Created attachment 56960 [details] Snippet showing the problem
We won't get to this for 3.3.
*** Bug 237882 has been marked as a duplicate of this bug. ***
NOTE: This needs to be fixed too: "If a Composite has only no focusable children (e.g. Labels), setFocus() call for that Composite returns true and the focus is set to that Composite, even though it cannot receive focus."
*** Bug 237886 has been marked as a duplicate of this bug. ***
NOTE: When focus is assigned to a composite before a shell is opened, then none of the children take focus and the composited is remembered as the saved focus control. Ensure that this case is fixed when this bug is fixed.
*** Bug 237888 has been marked as a duplicate of this bug. ***
NOTE: Ensure that tabList() is taken into account when setting focus.

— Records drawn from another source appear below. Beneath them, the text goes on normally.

Definition journal_create_default : M BootRecord :=
  t <- time ;;
  let rec :=
    {| version := JOURNAL_VERSION;
       tier := TIER_1;
       tries_t2 := DEFAULT_TRIES_T2;
       tries_t3 := DEFAULT_TRIES_T3;
       rollback_idx := 0;
       flags := 0;
       boot_count := 0;
       timestamp := u64 t;
       crc32 := 0;
       trailer := JOURNAL_MAGIC |} in
  ret (set_crc32 rec (record_calculate_crc rec)).

(** The page a read delivered, when the read returned [JOURNAL_OK] and
    [journal_validate] accepts it: [Some page] stands for the flag
    [a_valid] (or [b_valid]) being set, with the buffer it speaks of. *)
Definition valid_page (r : Z * option BootRecord) : option BootRecord :=
  match r with
  | (code, Some page) =>
      if (code =? JOURNAL_OK) && journal_validate page then Some page else None
  | (_, None) => None
  end.
(** C3.  For a live curve and an [int] [n >= 2], the check returns,
    without touching the state, whether the fault count is zero, where
    the fault count is the number of indices [i] in [0, n) whose sample
    [w = weight (i / (n - 1))] has [w < 0] or [w >= 1].  The abscissa the
    code computes at index [i] is the binary64 quotient of [i] and
    [n - 1] of the specification; there are [n] indices, for [n = 5] at
    0, 0.25, 0.5, 0.75 and 1; the count is zero exactly if no sample is a
    fault; and a curve that yields 1.5 at a sampled point makes the check
    return false. *)
Theorem C3_check_counts_faults curve p n s :
  2 <= n ->
  n <= INT_MAX ->
  heap s !! p = Some curve ->
  check_weight_function p n s
    = (Returned (spec_fault_count (weight curve) n =? 0), s)
  /\ (forall i, 0 <= i < n -> grid n i = spec_grid_point n i)
  /\ spec_grid_point 5 <$> seqZ 0 5 = [0; 0.25; 0.5; 0.75; 1]%float
  /\ length (seqZ 0 n) = Z.to_nat n
  /\ (spec_fault_count (weight curve) n = 0
      <-> forall i, 0 <= i < n ->
            let w := weight curve (spec_grid_point n i) in
            PrimFloat.ltb w 0 || PrimFloat.leb 1 w = false)
  /\ (forall w, is_fault w = PrimFloat.ltb w 0 || PrimFloat.leb 1 w)
  /\ (forall i, 0 <= i < n ->
        weight curve (spec_grid_point n i) = 1.5%float ->
        check_weight_function p n s = (Returned false, s)).
Proof.
  intros Hn Hint Hp.
  assert (check_weight_function p n s
          = (Returned (spec_fault_count (weight curve) n =? 0), s)) as Hrun.
  { unfold check_weight_function. unfold bind at 1.
    rewrite assert_holds by (apply Z.leb_le; lia).
    unfold bind at 1.
    rewrite (check_loop curve p n s Hp) by (rewrite Z.sub_0_r; lia).
    rewrite Z.sub_0_r. fold (fault_count curve n).
    now rewrite fault_count_spec by assumption. }
  assert (spec_fault_count (weight curve) n = 0
          <-> forall i, 0 <= i < n ->
                let w := weight curve (spec_grid_point n i) in
                PrimFloat.ltb w 0 || PrimFloat.leb 1 w = false) as Hzero.
  { rewrite <- fault_count_spec by assumption.
    unfold fault_count. rewrite faults_on_zero.
    split; intros Hall i Hi.
    - cbv zeta. rewrite <- grid_spec by lia.
      apply Hall. apply elem_of_seqZ. lia.
    - apply elem_of_seqZ in Hi. rewrite grid_spec by lia.
      apply Hall. lia. }
  split; [exact Hrun|].
  split; [intros i Hi; now apply grid_spec|].
  split; [vm_compute; reflexivity|].
  split; [apply length_seqZ|].
  split; [exact Hzero|]. split; [reflexivity|].
  intros i Hi Hw. rewrite Hrun. do 2 f_equal.
  apply Z.eqb_neq. intros Hcount.
  apply Hzero with (i := i) in Hcount; [|exact Hi].
  cbv zeta in Hcount. rewrite Hw in Hcount. discriminate Hcount.
Qed.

What is the correct behavior when setting focus on a Canvas, when both the Canvas and a child can have focus? It seems to be depth-first/post-order selection (the child gets focus), so we're using forceFocus() when we want the Canvas to get focus. Another strange thing is that we're doing this on MouseDown on the Canvas. If the canvas can hold focus, shouldn't it get it "for free" on mousedown?
This still reproduces with SWT 3.4. Is there any plan to fix it? While ago, I filled several bugs that all have something to do with this one (see bugs marked as duplicate of this one). Today, I spent several hours debugging another focus problem which again related to this one (TAB traversal failed in forward direction, because there was Composite with no-focusable children only, that stole the focus. In backward direction it worked).
This also burns us when setting the focus into the status text editor composite: instead of giving the focus to a button which is in the second child composite it forces the focus on the first one which only has labels in it.
Ping.
Not sure we can change this behaviour. Calling setFocus() in a composite will cause it call setFocus() in all its children (in the same order they were created). Calling setFocus() on Canvas will give focus to it (Note: by default Canvas don't take part on tab navegation and don't take focus on mouse down, but calling setFocus() on it works). You can: a) Change the order setFocus() is called on the children by using canvas.moveBelow(text); b) create the canvas with SWT.NO_FOCUS Silenio, anything to add ?
Running the snippet and hitting tab causes the Text to get focus. I am pretty sure this is correct behaviour. Once the Text gets focus it doesn't lose it. AFAICT this is correct. Can anyone confirm? If not I will close this bug in a bit. Bug triaged, visit https://wiki.eclipse.org/SWT/Devel/Triage for more inforamation.
This bug hasn't had any activity in quite some time. Maybe the problem got resolved, was a duplicate of something else, or became less pressing for some reason - or maybe it's still relevant but just hasn't been looked at yet. As such, we're closing this bug. If you have further information on the current state of the bug, please add it and reopen this bug. The information can be, for example, that the problem still occurs, that you still want the feature, that more information is needed, or that the bug is (for whatever reason) no longer relevant. -- The automated Eclipse Genie.
Still a relevant issue: There is different focus behavior between the OS default and SWT behavior. e.g. win32 prefers tab-stop to get focus over the first control. Note there is different interpretation of what a focusable control is. When set SWT.NO_FOCUS it is not focusable, but how about items that are not tabItem? Also, SWT doesn't respect its own tab-order in setFocus. Note that Comment 7 is fixed in Bug 297510.